(RECORDS SHOWN Opens)

Definition demux (d : Demuxer) (src : SocketAddr) (data : list Z)
    : option (Demuxer * option NodeTransportAddress) :=
  if negb (is_stun data) then Some (cached d src)
  else
    match classify_bootstrap data (mkScope (cluster_id d) (node_id d) (shard_count d)) with
    | RouteTo shard slot epoch =>
        route ← route_new shard slot;
        let a := mkNodeTransportAddress route epoch in
        if decide (address <$> addr_map d !! src = Some a) then Some (touch d src, Some a)
        else Some (admit_entry (forget d src) src a false, Some a)
    | NotStun | Reject _ => Some (cached d src)
    end.

(** Writing the address and class of a cached entry between unlinking and
    linking. *)
Definition rewrite_entry (a : NodeTransportAddress) (auth : bool) (c : CachedRoute) : CachedRoute :=
  mkCached a auth (global_prev c) (global_next c) (route_prev c) (route_next c).

Definition learn (d : Demuxer) (src : SocketAddr) (a : NodeTransportAddress) : Demuxer :=
  match addr_map d !! src with
  | Some e =>
      if decide (route_of (address e) = route_of a) then
        let auth := authenticated e && (transport_epoch (address e) =? transport_epoch a) in
        let d := unlink_global d src in
        let d := unlink_route d src (route_of a) in
        let d := with_map d (alter (rewrite_entry a auth) src (addr_map d)) in
        let d := link_global_front d src auth in
        link_route_front d src (route_of a) auth
      else admit_entry (forget d src) src a false
  | None => admit_entry d src a false
  end.

Definition authenticate (d : Demuxer) (src : SocketAddr) (a : NodeTransportAddress) : Demuxer :=
  match addr_map d !! src with
  | Some e =>
      if decide (address e = a) then
        if negb (authenticated e) then
          let d := unlink_global d src in
          let d := unlink_route d src (route_of a) in
          let d := with_map d (alter (rewrite_entry a true) src (addr_map d)) in
          let d := link_global_front d src true in
          link_route_front d src (route_of a) true
        else touch d src
      else d
  | None => d
  end.

(** ** Linked segments

    [seg h m p l n]: the entries [l] of the map form a chain whose first entry
    points back to [p] and whose last one points on to [n]. *)

Definition first_or (l : list SocketAddr) (n : option SocketAddr) : option SocketAddr :=
  match l with [] => n | x :: _ => Some x end.
Definition last_or (p : option SocketAddr) (l : list SocketAddr) : option SocketAddr :=
  option_or (last l) p.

(RECORDS SHOWN Closes)

EXERCISE DIRECTIONS: The output should match the records above exactly, line for line.

WRITTEN ANSWER:
Definition demux (d : Demuxer) (src : SocketAddr) (data : list Z)
    : option (Demuxer * option NodeTransportAddress) :=
  if negb (is_stun data) then Some (cached d src)
  else
    match classify_bootstrap data (mkScope (cluster_id d) (node_id d) (shard_count d)) with
    | RouteTo shard slot epoch =>
        route ← route_new shard slot;
        let a := mkNodeTransportAddress route epoch in
        if decide (address <$> addr_map d !! src = Some a) then Some (touch d src, Some a)
        else Some (admit_entry (forget d src) src a false, Some a)
    | NotStun | Reject _ => Some (cached d src)
    end.

(** Writing the address and class of a cached entry between unlinking and
    linking. *)
Definition rewrite_entry (a : NodeTransportAddress) (auth : bool) (c : CachedRoute) : CachedRoute :=
  mkCached a auth (global_prev c) (global_next c) (route_prev c) (route_next c).

Definition learn (d : Demuxer) (src : SocketAddr) (a : NodeTransportAddress) : Demuxer :=
  match addr_map d !! src with
  | Some e =>
      if decide (route_of (address e) = route_of a) then
        let auth := authenticated e && (transport_epoch (address e) =? transport_epoch a) in
        let d := unlink_global d src in
        let d := unlink_route d src (route_of a) in
        let d := with_map d (alter (rewrite_entry a auth) src (addr_map d)) in
        let d := link_global_front d src auth in
        link_route_front d src (route_of a) auth
      else admit_entry (forget d src) src a false
  | None => admit_entry d src a false
  end.

Definition authenticate (d : Demuxer) (src : SocketAddr) (a : NodeTransportAddress) : Demuxer :=
  match addr_map d !! src with
  | Some e =>
      if decide (address e = a) then
        if negb (authenticated e) then
          let d := unlink_global d src in
          let d := unlink_route d src (route_of a) in
          let d := with_map d (alter (rewrite_entry a true) src (addr_map d)) in
          let d := link_global_front d src true in
          link_route_front d src (route_of a) true
        else touch d src
      else d
  | None => d
  end.

(** ** Linked segments

    [seg h m p l n]: the entries [l] of the map form a chain whose first entry
    points back to [p] and whose last one points on to [n]. *)

Definition first_or (l : list SocketAddr) (n : option SocketAddr) : option SocketAddr :=
  match l with [] => n | x :: _ => Some x end.
Definition last_or (p : option SocketAddr) (l : list SocketAddr) : option SocketAddr :=
  option_or (last l) p.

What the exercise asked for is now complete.